Excerpts from a dataset:
┄┄┄┄┄┄┄┄┄┄

Definition began (command : Z) (s : mcu) (t : list event) (s' : mcu) : Prop :=
  gpio s' = gpio s /\ pins t = [] /\ proto (app s') = proto (app s)
  /\ (is_u32 (wait_ticks (locc s)) ->
      wait_ticks (locc s') = Z.max 0 (wait_ticks (locc s) - ticks t))
  /\ is_locking (app s') = is_locking (app s) || (command =? 1)
  /\ current_locc_step (locc s') =
       (if is_locking (app s) then current_locc_step (locc s)
        else if command =? 1 then 1 else current_locc_step (locc s)).

Lemma began_nothing command s :
  negb (is_locking (app s)) && (command =? 1) = false -> began command s [] s.
Proof.
  intros H. unfold began, is_u. split_and!; try done; cbn; [lia|..];
    destruct (is_locking (app s)), (command =? 1); done.
Qed.

Lemma spec_begin_cycle command :
  spec (a <- get_app ;; begin_cycle command a) (fun s _ t s' => began command s t s').
Proof.
  apply spec_get_bind. intros a. unfold begin_cycle.
  destruct (negb (is_locking a) && (command =? 1)) eqn:E.
  - apply andb_true_iff in E as [E1 E2]. apply negb_true_iff in E1.
    eapply spec_bind; [apply obeys_putc; exact pre_ok| |].
    { intros u. eapply (spec_bind _ _ _ (fun _ s _ t s' => t = [] /\ gpio s' = gpio s /\ app s' = app s
        /\ current_locc_step (locc s') = 1 /\ wait_ticks (locc s') = wait_ticks (locc s))
        (fun s _ t s' => t = [] /\ gpio s' = gpio s /\ proto (app s') = proto (app s)
        /\ is_locking (app s') = true
        /\ current_locc_step (locc s') = 1 /\ wait_ticks (locc s') = wait_ticks (locc s)));
        [apply spec_put_locking|intros []; apply spec_put_step|].
      cbn. intros s [] t s1 [] t' s2 (-> & Hg & Hl & Hp & Hb) (-> & Hg' & Ha' & Hk & Hw).
      split_and!; (done || congruence). }
    cbn. intros s [] t s1 [] t' s2 (Hg & Hp & Ha & Hk & _ & _ & _ & Hw)
      (-> & Hg' & Hp' & Hb & Hk' & Hw') ->.
    unfold began. rewrite E1, E2, app_nil_r. cbn. split_and!; try congruence.
    intros Hu. rewrite Hw'. by apply Hw.
  - apply spec_ret. intros s ->. by apply began_nothing.
Qed.

(** Advancing it. *)
Lemma spec_advance :
  spec (a <- get_app ;; when is_locking a do (b <- do_next_locc_step ;; put_locking b))
    (fun s _ t s' => lock_inv s ->
       if is_locking (app s) then
         exists k a b s1, current_locc_step (locc s) = k /\ action_of k = Some a
           /\ (waited s b t s1 \/ performed k a s b t s1)
           /\ gpio s' = gpio s1 /\ locc s' = locc s1 /\ proto (app s') = proto (app s)
           /\ is_locking (app s') = b
       else t = [] /\ s' = s).
Proof.
  apply spec_get_bind. intros a. destruct (is_locking a) eqn:E.
  - eapply (spec_bind _ _ _ _ _ (spec_do_next_locc_step pre_ok) spec_put_locking).
    intros s b t s1 [] t' s2 H (-> & Hg & Hl & Hp & Hb) -> [Hk Hu]. rewrite E. specialize (Hk E).
    rewrite app_nil_r.
    assert (exists a, action_of (current_locc_step (locc s)) = Some a) as [ac Hac].
    { unfold action_of. repeat (case_match; [eauto|]). lia. }
    specialize (H _ ac eq_refl Hac Hu).
    exists (current_locc_step (locc s)), ac, b, s1. split_and!; try done.
    destruct H as [((_ & _ & Ha & _) & _)|((_ & _ & Ha) & _)]; congruence.
  - apply spec_ret. intros s -> _. by rewrite E.
Qed.

(** A round of the controller, as seen in the machine. *)
Definition refines_round (c : bool) (s : mcu) (t : list event) (s' : mcu) : Prop :=
  exists acts, lock_round (view s) c (ticks t) acts (view s') /\ lock_inv s'
    /\ pins t = waves (vcc (gpio s)) acts /\ gpio s' = fold_left (flip after_action) acts (gpio s)
    /\ proto (app s') = proto (app s).

Lemma next_step_range k a : action_of k = Some a ->
  (0 <? next_step k) = true -> 1 <= next_step k <= 4.
Proof.
  unfold action_of, next_step. intros Ha H.
  destruct (Z.eqb_spec k 4); [done|]. repeat (case_match; [lia|]). done.
Qed.


(** The cases of [spec_advance] after [spec_begin_cycle]. *)
Lemma refines_waited command s t1 s1 t2 s2 b s3 :
  lock_inv s -> began command s t1 s1 -> is_locking (app s) || (command =? 1) = true ->
  waited s1 b t2 s2 -> gpio s3 = gpio s2 -> locc s3 = locc s2 ->
  proto (app s3) = proto (app s1) -> is_locking (app s3) = b ->
  1 <= current_locc_step (locc s1) <= 4 ->
  refines_round (command =? 1) s (t1 ++ t2) s3.
Proof.
  intros [Hk Hu] (Bg & Bp & Bpr & Bw & Bl & Bk) Hor
    ((Hg & Hp & _ & Hs & _ & _ & _ & Hw) & -> & n1 & n2 & Hn & Hn1 & Hn2 & Hlt) Hg3 Hl3 Hp3 Hb3 Hr.
  specialize (Bw (u16_is_u32 _ Hu)). pose proof (ticks_nonneg t1).
  specialize (Hw ltac:(rewrite Bw; by apply wait_is_u32, ticks_nonneg; apply u16_is_u32)).
  exists []. rewrite pins_app, ticks_app, Bp, Hp, Hg3. cbn. split_and!.
  - unfold view. rewrite Hb3, Hl3, Hs, Hw, Bw, Hn, Z.add_assoc, Bk.
    replace (Z.max 0 (Z.max 0 (wait_ticks (locc s) - ticks t1) - (n1 + n2)))
      with (Z.max 0 (wait_ticks (locc s) - ((ticks t1 + n1) + n2))) by lia.
    constructor; try done; try lia.
    by destruct (is_locking (app s)), (command =? 1).
  - unfold lock_inv. rewrite Hl3, Hs. split; [done|]. rewrite Hw, Bw.
    by apply wait_is_u16; [apply wait_is_u16|lia].
  - done.
  - congruence.
  - congruence.
Qed.

Lemma refines_performed command s t1 s1 t2 s2 k a b s3 :
  lock_inv s -> began command s t1 s1 -> is_locking (app s) || (command =? 1) = true ->
  current_locc_step (locc s1) = k -> action_of k = Some a ->
  performed k a s1 b t2 s2 -> gpio s3 = gpio s2 -> locc s3 = locc s2 ->
  proto (app s3) = proto (app s1) -> is_locking (app s3) = b ->
  refines_round (command =? 1) s (t1 ++ t2) s3.
Proof.
  intros [Hk Hu] (Bg & Bp & Bpr & Bw & Bl & Bk) Hor Hk1 Ha
    ((Hg & Hp & _) & Hs & -> & n1 & n2 & n3 & Hn & Hn1 & Hn2 & Hn3 & Hle & Hw0 & Hw) Hg3 Hl3 Hp3 Hb3.
  specialize (Bw (u16_is_u32 _ Hu)). pose proof (ticks_nonneg t1).
  exists [a]. rewrite pins_app, ticks_app, Bp, Hp, Hg3, Hg, Bg. split_and!.
  - unfold view. rewrite Hb3, Hl3, Hs, Hn.
    replace (ticks t1 + (n1 + n2 + n3)) with ((ticks t1 + n1) + n2 + n3) by lia.
    constructor; try done; try (unfold ran_out in *; lia).
    rewrite <- Hk1, Bk. by destruct (is_locking (app s)), (command =? 1).
  - unfold lock_inv. rewrite Hb3, Hl3, Hs. split; [by eapply next_step_range|].
    pose proof (hold_bound k). unfold is_u. lia.
  - unfold waves. cbn [fmap list_fmap mjoin list_join]. by rewrite app_nil_r.
  - done.
  - congruence.
Qed.

Lemma spec_locking_task command :
  spec (locking_task command) (fun s _ t s' =>
    lock_inv s -> refines_round (command =? 1) s t s').
Proof.
  eapply spec_ext; [intros s; apply (bind_assoc get_app (begin_cycle command))|].
  eapply spec_bind; [apply spec_begin_cycle|intros; apply spec_advance|].
  cbn. intros s [] t1 s1 [] t2 s3 HB HA Hinv. pose proof HB as (Bg & Bp & Bpr & Bw & Bl & Bk).
  assert (lock_inv s1) as Hinv1.
  { destruct Hinv as [Hk Hu]. pose proof (ticks_nonneg t1). split.
    - intros Hl. rewrite Bl in Hl. rewrite Bk. destruct (is_locking (app s)); [by apply Hk|].
      cbn in Hl. rewrite Hl. lia.
    - rewrite Bw by (by apply u16_is_u32). by apply wait_is_u16. }
  specialize (HA Hinv1). rewrite Bl in HA.
  destruct (is_locking (app s) || (command =? 1)) eqn:Hor.
  - destruct HA as (k & a & b & s2 & Hk & Ha & [Hw|Hp] & Hg3 & Hl3 & Hp3 & Hb3).
    + apply (refines_waited command s t1 s1 t2 s2 b s3); try done.
      apply Hinv1. by rewrite Bl.
    + apply (refines_performed command s t1 s1 t2 s2 k a b s3); done.
  - destruct HA as [-> ->]. apply orb_false_iff in Hor as [H1 H2]. destruct Hinv as [Hk Hu].
    exists []. rewrite app_nil_r, H2, Bp. split_and!; try done.
    unfold view. rewrite Bl, Bk, H1, ?H2, Bw by (done || by apply u16_is_u32). cbn. constructor.
Qed.
End Task.

(** ** The command of a round *)
Section Command.
Context {HW : Hardware} {PRE : Preempt} {FU : Fuel} (pre_ok : obeys lock_quiet preempt).
Import Locc.

(** The segment reads the byte [c] from an endpoint's FIFO. *)
Definition reads_byte (c : Z) (t : list event) : Prop := exists ep, In (Rd UEDATX ep c) t.

Lemma reads_byte_app c t t' : reads_byte c t \/ reads_byte c t' -> reads_byte c (t ++ t').
Proof. intros [[ep H]|[ep H]]; exists ep; apply in_or_app; auto. Qed.

Lemma spec_read_data :
  spec (rd UEDATX) (fun s v t s' => lock_quiet s t s' /\ is_u8 v /\ reads_byte v t).
Proof.
  apply spec_and; [apply obeys_usb_rd; [typeclasses eauto|exact pre_ok|done]|].
  eapply (spec_bind _ _ _ (fun _ s v t s' => is_u8 v /\ reads_byte v t)); [exact pre_ok| |].
  - intros _. apply spec_raw_read; [done|]. intros s v h _ _. split; [by apply wrap_is_u|].
    eexists. by left.
  - cbn. intros s [] t s1 v t' s2 _ [Hv Hr]. split; [done|]. apply reads_byte_app. auto.
Qed.

Lemma spec_ReceiveByte :
  spec CDC_Device_ReceiveByte (fun s r t s' => lock_quiet s t s'
    /\ (r = -1 \/ is_u8 r /\ reads_byte r t)).
Proof.
  apply spec_and; [apply obeys_CDC_Device_ReceiveByte; [typeclasses eauto|exact pre_ok]|].
  set (F := fun (r : Z) t => r = -1 \/ is_u8 r /\ reads_byte r t).
  assert (forall r t t', F r t \/ F r t' -> F r (t ++ t')) as HF.
  { intros r t t' [[?|[? ?]]|[?|[? ?]]]; [by left| |by left|];
      right; (split; [done|]); apply reads_byte_app; auto. }
  unfold CDC_Device_ReceiveByte. apply (spec_skip lock_quiet _ _ F); [obey| |eauto].
  intros []; [apply spec_ret; by left|].
  apply (spec_skip lock_quiet _ _ F); [obey| |eauto]. intros [].
  apply (spec_skip lock_quiet _ _ F); [obey| |eauto]. intros []; [|apply spec_ret; by left].
  apply (spec_skip lock_quiet _ _ F); [obey| |eauto]. intros n.
  eapply (spec_bind _ _ (fun _ r t _ => F r t) (fun v _ r _ _ => r = v)).
  - destruct (truth n); [|apply spec_ret; by left].
    eapply spec_conseq; [apply spec_read_data|]. cbn. intros s v t s' (_ & H). by right.
  - intros v. apply (spec_skip lock_quiet _ _ (fun r _ => r = v)); [obey| |done]. intros m.
    apply (spec_skip lock_quiet _ _ (fun r _ => r = v)); [obey| |done]. intros []. by apply spec_ret.
  - cbn. intros s a t s1 b t' s2 H ->. eauto.
Qed.

(** The effect of the received byte, if any, on the command interpreter; [true] when it asks
    for an opening. *)
Definition input_step (p : proto_state) (b : option Z) : bool * proto_state :=
  match b with
  | None => (false, p)
  | Some c => let '(command, _, p') := handle_user_input p c in (command =? 1, p')
  end.

(** Reading a command: the lock and the cycle are left alone; [b] is the byte. *)
Definition takes (b : option Z) (s : mcu) (command : Z) (t : list event) (s' : mcu) : Prop :=
  gpio s' = gpio s /\ pins t = [] /\ is_locking (app s') = is_locking (app s)
  /\ current_locc_step (locc s') = current_locc_step (locc s)
  /\ (is_u32 (wait_ticks (locc s)) ->
      wait_ticks (locc s') = Z.max 0 (wait_ticks (locc s) - ticks t))
  /\ input_step (proto (app s)) b = (command =? 1, proto (app s')).

Definition commanded (s : mcu) (command : Z) (t : list event) (s' : mcu) : Prop :=
  exists b, takes b s command t s' /\ forall c, b = Some c -> reads_byte c t.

┄┄┄┄┄┄┄┄┄┄

> **ACTIVITY**: Please copy the line that holds "Definition commanded (s" and each line under it through the last line above, exactly as they stand, adding nothing.

> **ANSWER AREA**:
Definition commanded (s : mcu) (command : Z) (t : list event) (s' : mcu) : Prop :=
  exists b, takes b s command t s' /\ forall c, b = Some c -> reads_byte c t.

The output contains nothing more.